И вот, когда некая Джун стала проступать передо мной и ее облик ничуть меня не отталкивал, я подумала: а что если дело не в том, что Джун так много скрывает от него, а просто самому Генри не хватает умения разглядеть, что к чему. И, может быть, она то и дело упоминает о своих поклонниках вовсе не потому, что пытается утаить от него свое отношение к ним, отвечает ли она им взаимностью или нет, а лишь оттого, что эта сторона жизни интересует ее. Все это объясняется ее желанием быть любимой. Среди хаоса бессвязных признаний, путаных рассказов, среди потока выдумок мне открывалась Джун, которая была закрыта для лобовых вопросов, но предлагала другие ключи к разгадке.

Первое письмо Генри к ней - она показала его своей матери - было совершенно бредовым, и Джун подумалось, уж не наркоман ли Генри. Этот вопрос ошеломил его; ведь для Генри наркотиками служили образы, слова, краски. Ему пришло в голову, что Джун сама балуется наркотиками, коли представление о дикой игре воображения неизбежно связывается в ее мозгу с их употреблением.

И тогда он сам спросил, как могла ей прийти в голову такая мысль. Как всякий художник, он придерживался горделивого убеждения, что любой образ вытекает из внутренней художнической сущности и не нуждается в искусственных возбудителях.

Джун предпочла уклониться от ответа. "Она часто болтала о наркотиках, но ни разу не призналась, что хорошо с ними знакома". И Генри стал буквально одержим желанием проникнуть в эту тайну.
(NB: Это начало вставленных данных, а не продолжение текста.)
(* ===== verification/Token.v ===== *)
(** Identity tokens (akson-crypto/src/token.rs): the bech32m string that carries an
    endpoint's root key out of band, its checksum arithmetic and the regrouping of
    bits. *)
From S2P Require Import Prelude Sign.

Module Token.

Definition TOKEN_VERSION : Z := 1.
Definition TOKEN_HRP : string := "akson".
Definition MAX_TOKEN_CHARS : nat := 90.
Definition CHARSET : bytes := as_bytes "qpzry9x8gf2tvdw0s3jn54khce6mua7l".
Definition BECH32M_CONST : Z := 0x2bc830a3.

Record IdentityToken := mkToken { t_version : Z; root_key : bytes }.

Inductive TokenError :=
| TooLong | MixedCase | BadHrp | BadChar (pos : nat) | BadChecksum | UnknownVersion (v : Z)
| BadLength | WeakKey.

(** ** Characters *)

Definition is_ascii (c : byte) : bool := (byte_to_Z c <? 128)%Z.
Definition is_lower (c : byte) : bool := (97 <=? byte_to_Z c)%Z && (byte_to_Z c <=? 122)%Z.
Definition is_upper (c : byte) : bool := (65 <=? byte_to_Z c)%Z && (byte_to_Z c <=? 90)%Z.
Definition to_lower (c : byte) : byte := if is_upper c then byte_of_Z (byte_to_Z c + 32) else c.

(** [iter().position(p)]. *)
Fixpoint position {A} (p : A -> bool) (l : list A) : option nat :=
  match l with
  | [] => None
  | x :: l => if p x then Some 0 else S <$> position p l
  end.

(** [str::rfind] of a character: the last index. *)
Fixpoint rfind (c : byte) (l : bytes) : option nat :=
  match l with
  | [] => None
  | d :: l => match rfind c l with
              | Some i => Some (S i)
              | None => if decide (d = c) then Some 0 else None
              end
  end.

(** [split_presentation]: the token and the routing hint after the last [@]. *)
Definition split_presentation (s : bytes) : bytes * option bytes :=
  match rfind "@"%char s with
  | Some i => let hint := drop (S i) s in
              (take i s, if decide (hint = []) then None else Some hint)
  | None => (s, None)
  end.

(** ** Checksum arithmetic: [u32] values in [Z] *)

Definition GEN : list Z := [0x3b6a57b2; 0x26508e6d; 0x1ea119fa; 0x3d4233dd; 0x2a1462b3]%Z.

(** The inner loop over [GEN.iter().enumerate()]. *)
Definition mix (b chk : Z) : Z :=
  foldl (fun chk '(i, g) => if (Z.land (Z.shiftr b i) 1 =? 1)%Z then Z.lxor chk g else chk) chk
    (zip [0; 1; 2; 3; 4]%Z GEN).

Definition polymod_step (chk v : Z) : Z :=
  mix (Z.shiftr chk 25) (Z.lxor (Z.shiftl (Z.land chk 0x1ffffff) 5) v).

Definition polymod (values : list Z) : Z := foldl polymod_step 1%Z values.

Definition hrp_expand (hrp : bytes) : list Z :=
  ((fun b => Z.shiftr (byte_to_Z b) 5) <$> hrp) ++ [0%Z] ++ ((fun b => Z.land (byte_to_Z b) 31) <$> hrp).

Definition checksum (hrp : bytes) (data : list Z) : list Z :=
  let pm := Z.lxor (polymod (hrp_expand hrp ++ data ++ replicate 6 0%Z)) BECH32M_CONST in
  (fun i => Z.land (Z.shiftr pm (5 * (5 - i))) 31) <$> [0; 1; 2; 3; 4; 5]%Z.

Definition verify_checksum (hrp : bytes) (data : list Z) : bool :=
  (polymod (hrp_expand hrp ++ data) =? BECH32M_CONST)%Z.

(** ** Regrouping; the accumulator is a [u32] and a shift drops its high bits *)

Definition as_u32 (z : Z) : Z := (z mod 2 ^ 32)%Z.

(** [while bits >= 5]: at most [bits] rounds. *)
Fixpoint drain (fuel : nat) (acc : Z) (bits : nat) : list Z * nat :=
  match fuel with
  | O => ([], bits)
  | S fuel =>
      if decide (5 <= bits) then
        let bits := bits - 5 in
        let '(out, bits') := drain fuel acc bits in
        (Z.land (Z.shiftr acc (Z.of_nat bits)) 31 :: out, bits')
      else ([], bits)
  end.

Fixpoint five_loop (l : bytes) (acc : Z) (bits : nat) : list Z * (Z * nat) :=
  match l with
  | [] => ([], (acc, bits))
  | b :: l =>
      let acc := Z.lor (as_u32 (Z.shiftl acc 8)) (byte_to_Z b) in
      let '(out, bits) := drain (bits + 8) acc (bits + 8) in
      let '(out', st) := five_loop l acc bits in (out ++ out', st)
  end.

Definition to_five_bit (l : bytes) : list Z :=
  let '(out, (acc, bits)) := five_loop l 0 0 in
  if decide (0 < bits) then out ++ [Z.land (as_u32 (Z.shiftl acc (Z.of_nat (5 - bits)))) 31] else out.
Я могу понять, как было легко ему в его плотски ощутимом, явленном мире и как после встречи с Джун он начал сомневаться во всем.

Их спаяли вместе его стремление добраться до подлинности, разоблачить иллюзорность и ее необходимость эту иллюзорность создавать. Это был сатанинский союз. Кто-то из них должен был восторжествовать, реалист или мифотворец. Серьезный писатель в Генри оборачивался детективом, ищущим, что скрыто под внешней видимостью, а Джун представляла свою таинственность как естественное цветение зрелой женственности.

Чем еще поддерживался его интерес всю эту тысячу и одну ночь? Чувствую, что он и меня уже втянул в свое расследование…

Я видела, как ее символическое сопротивление попыткам добраться до подноготной, рождало в Генри напряженное чувство ожидания, подобное тому, что происходит на стриптизе: женщина на сцене снимает одну за другой части одежды и исчезает за мгновенье до того, как предстоит остаться абсолютно обнаженной.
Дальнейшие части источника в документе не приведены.